Meet Steve Lombardo! Steve resides in Ogden Dunes. He teaches Spanish, Russian, and ESL. He works at Chesterton High School and is also the director of the International Film Series at Purdue Calumet. Steve is a father of one who stays active outdoors in the dunes during all four seasons. He and his daughter are often the first ones in Lake Michigan after the spring thaw!

What brought you to the dunes? It was the only part of Chicagoland whose woods, hilly terrain, and lakeshore echoed those of my home in the Finger Lakes of New York.

How long have you lived here? I have adopted this area for the last 17 years. And though I have explored a solid chunk of it, there do remain some wooded areas for me to get lost in.

What is your favorite thing to do in the area? Judging by the number of days I dedicate to doing it, I’d say my favorite thing would have to be running through the dunes. On my runs It’s my habit to measure the distance but not my time. This way I’m not deterred from stopping along the way and taking in my surroundings.

Tell us a secret about the dunes. When I venture off trail I sometimes stumble upon some secret shacks, forts, tree houses, and shanties left behind by kids or itinerants. Some of these are quite elaborate. Last year I came across one with plexiglass walls. The tree forts are there, but they are harder to spy.

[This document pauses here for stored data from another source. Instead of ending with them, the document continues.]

Definition is_arithmetic_type (t : nat) : res bool :=
  c ← ctype te t;
  Ok match c with INTEGER_TYPE _ _ | FLOAT_TYPE _ => true | _ => false end.

Definition fatal_error_if_not_int (t : nat) : res unit :=
  c ← ctype te t;
  match c with INTEGER_TYPE _ _ => Ok tt | _ => FATAL end.

Definition fatal_error_if_type_not_eq (actual expected : nat) : res unit :=
  e ← c_type_eq actual expected;
  if (e : bool) then Ok tt else FATAL.

End TypeEq.

(** The first entry of that name. *)
Fixpoint search (types : list (string * nat)) (name : string) : option nat :=
  match types with
  | [] => None
  | (n, t) :: types => if String.eqb n name then Some t else search types name
  end.

Definition pointer_type (t : nat) : st TypeEnv nat := new_ctype (POINTER_TYPE t).

Definition decay_to_pointer (t : nat) : st TypeEnv nat :=
  te ← get;
  c ← lift (ctype te t);
  match c with ARRAY_TYPE e _ _ _ => pointer_type e | _ => mret t end.

(** The IR type of an array of arrays is one array of the innermost elements. *)
Definition array_type (m : IrModule) (t : nat) : st TypeEnv nat :=
  te ← get;
  elem_type ← lift (c_type_to_ir_type te m t);
  let ir := match elem_type with
            | IR_ARRAY e size => IR_ARRAY e size
            | e => IR_ARRAY e 0
            end in
  put (set_ir_types te (ir_types te ++ [ir]));;
  new_ctype (ARRAY_TYPE t true None (length (ir_types te))).

(** How many innermost elements an element has. *)
Definition inner_size (te : TypeEnv) (elem : CType) : res Z :=
  match elem with
  | ARRAY_TYPE _ _ _ i =>
      x ← of_opt (ir_types te !! i);
      match x with IR_ARRAY _ n => Ok n | _ => Stop Undef end
  | _ => Ok 1
  end.

Definition set_array_type_length (array : nat) (size : Z) : st TypeEnv unit :=
  te ← get;
  c ← lift (ctype te array);
  match c with
  | ARRAY_TYPE e _ _ i =>
      ce ← lift (ctype te e);
      inner ← lift (inner_size te ce);
      ir ← lift (of_opt (ir_types te !! i));
      match ir with
      | IR_ARRAY base _ =>
          put (set_ctypes (set_ir_types te (<[i := IR_ARRAY base (u64 (size * inner))]> (ir_types te)))
                 (<[array := ARRAY_TYPE e false (Some size) i]> (ctypes te)))
      | _ => lift (Stop Undef)
      end
  | _ => lift ICE
  end.
(* ===== verification/Calls.v ===== *)
(** * The mutual recursion of IR generation, and constant expressions
    ([eval_constant_expr], [type_name_to_c_type] of [src/src/ir_gen/expr.c], the
    data of [initializer.h])

    Expressions, declarations and initialisers call each other across three C
    files. Each C function is a definition over a record [calls] of the functions
    it re-enters; [IrGen.v] ties the knot. A recursive call is always on a smaller
    part of the syntax tree. *)

From S2P Require Import Prelude Ast Ir CType Context.

Local Open Scope Z_scope.

(** ** Initialisers being built *)

(** A [CInitializer]: [ci_type] is NULL while no initialiser has reached the
    object, [ci_leaf] is the tag (the zero tag is C_INIT_COMPOUND) and the union
    holds NULL, a block of sub-objects, or a value. [LEAF_NULL] is the value
    [value_global(NULL)]. *)
Inductive CInitializer := mkCInit (type : option nat) (is_leaf : bool) (u : CInitU)
with CInitU :=
| SUB_NULL
| SUB_ELEMS (sub_elems : list CInitializer)
| LEAF_VALUE (leaf_value : IrValue)
| LEAF_NULL.

Definition ci_type (c : CInitializer) : option nat := let 'mkCInit t _ _ := c in t.
Definition ci_leaf (c : CInitializer) : bool := let 'mkCInit _ l _ := c in l.
Definition ci_u (c : CInitializer) : CInitU := let 'mkCInit _ _ u := c in u.

(** What [memset] to 0 leaves. *)
Definition zero_init : CInitializer := mkCInit None false SUB_NULL.

Record calls := mkCalls {
  r_expr : ASTExpr -> ExprContext -> gen Term;
  r_specifiers : list ASTDeclSpecifier -> gen nat;
  r_declarator : nat -> option ASTDeclarator -> gen CDecl;
  r_direct : nat -> ASTDirectDeclarator -> gen CDecl;
  r_init : nat -> ASTInitializer -> bool -> CInitializer -> gen CInitializer
}.

Section Calls.
Variable rec : calls.

(** How many blocks the current function and instructions the current block have. *)
Definition num_blocks : gen (option nat) :=
  c ← get;
  match current_function (builder c) with
  | None => mret None
  | Some k => f ← on_builder (on_module (function_at k)); mret (Some (length (fun_blocks f)))
  end.
Definition num_instrs : gen (option nat) :=
  c ← get;
  match current_block (builder c) with
  | None => mret None
  | Some b =>
      blk ← lift (of_opt (blocks (module (builder c)) !! b));
      mret (Some (length (block_instrs blk)))
  end.
Definition unchanged (before after : option nat) : bool :=
  match after with None => true | Some n => Nat.eqb n (default 0%nat before) end.

(** The result is a constant of the module. *)
Definition eval_constant_expr (expr : ASTExpr) : gen nat :=
  nb ← num_blocks;
  ni ← num_instrs;
  term ← r_expr rec expr CONST_CONTEXT;
  nb' ← num_blocks;
  lift (ASSERT (unchanged nb nb'));;
  ni' ← num_instrs;
  lift (ASSERT (unchanged ni ni'));;
  match val_u (t_value term) with
  | IR_VALUE_CONST_INT x => ty ← ir_type_of (t_ctype term); on_builder (add_int_const ty x)
  | IR_VALUE_CONST_FLOAT x => ty ← ir_type_of (t_ctype term); on_builder (add_float_const ty x)
  | IR_VALUE_GLOBAL g => on_builder (add_global_const (Some g))
  | IR_VALUE_ARG _ | IR_VALUE_INSTR _ => lift UNREACHABLE
  end.

(** [*konst], and [konst->u.integer] of a constant whose type is IR_INT. *)
Definition const_at (k : nat) : gen IrConst :=
  c ← get; lift (of_opt (consts (module (builder c)) !! k)).
Definition int_const (expr : ASTExpr) : gen Z :=
  k ← eval_constant_expr expr;
  konst ← const_at k;
  match const_type konst, const_u konst with
  | IR_INT _, K_integer n => mret n
  | IR_INT _, _ => lift (Stop Undef)
  | _, _ => fatal
  end.

Definition type_name_to_c_type (type_name : ASTTypeName) : gen nat :=
  match type_name with
  | mkTypeName l d =>
      t ← r_specifiers rec l;
      cdecl ← r_declarator rec t d;
      lift (ASSERT (match cd_name cdecl with None => true | Some _ => false end));;
      mret (cd_type cdecl)
  end.

End Calls.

Give us your top three “hidden treasures” (restaurant, shop, trail, beach, event…really anything!)

a. Val’s pizza in Chesterton is the closest I have come to discovering New York style pies in the Region. The only drawback in living close to Chicago? The influence of its overblown pizzas.

b. The Memorial Day service at the old Augsburg Swedish School in Porter. It’s the one day of the year you’re ensured a look inside of this historical one-room schoolhouse. If you hang around long enough, they might even let you ring the old school bell.

c. El Ranchero is stashed away in New Chicago. It’s restaurant on one side and Mexican bakery on the other. This is where I go to get my Three  Kings’ Cake (roscones) for the Feast of The Epiphany (January 6, The Day of the Three Wise Kings).

What would you like to teach people about the dunes? The Indiana Dunes have been an ideal habitat for me as a free-range parent. My daughter is now 16 and she has been able to spend much of her childhood and youth experiencing nature and the outdoors directly and independently, minus the interpretive lens of adults and their encroaching security concerns. It is so rewarding to see her now as a young adult entirely at home alone in the woods or venturing way over her head in the lake just as had happened to me back in the Finger Lakes.

Anything else? I serve as director of the International Film Series at Purdue Calumet. Each week of the academic year we present a critically-acclaimed film at no charge with faculty-guided open discussions at movie’s end.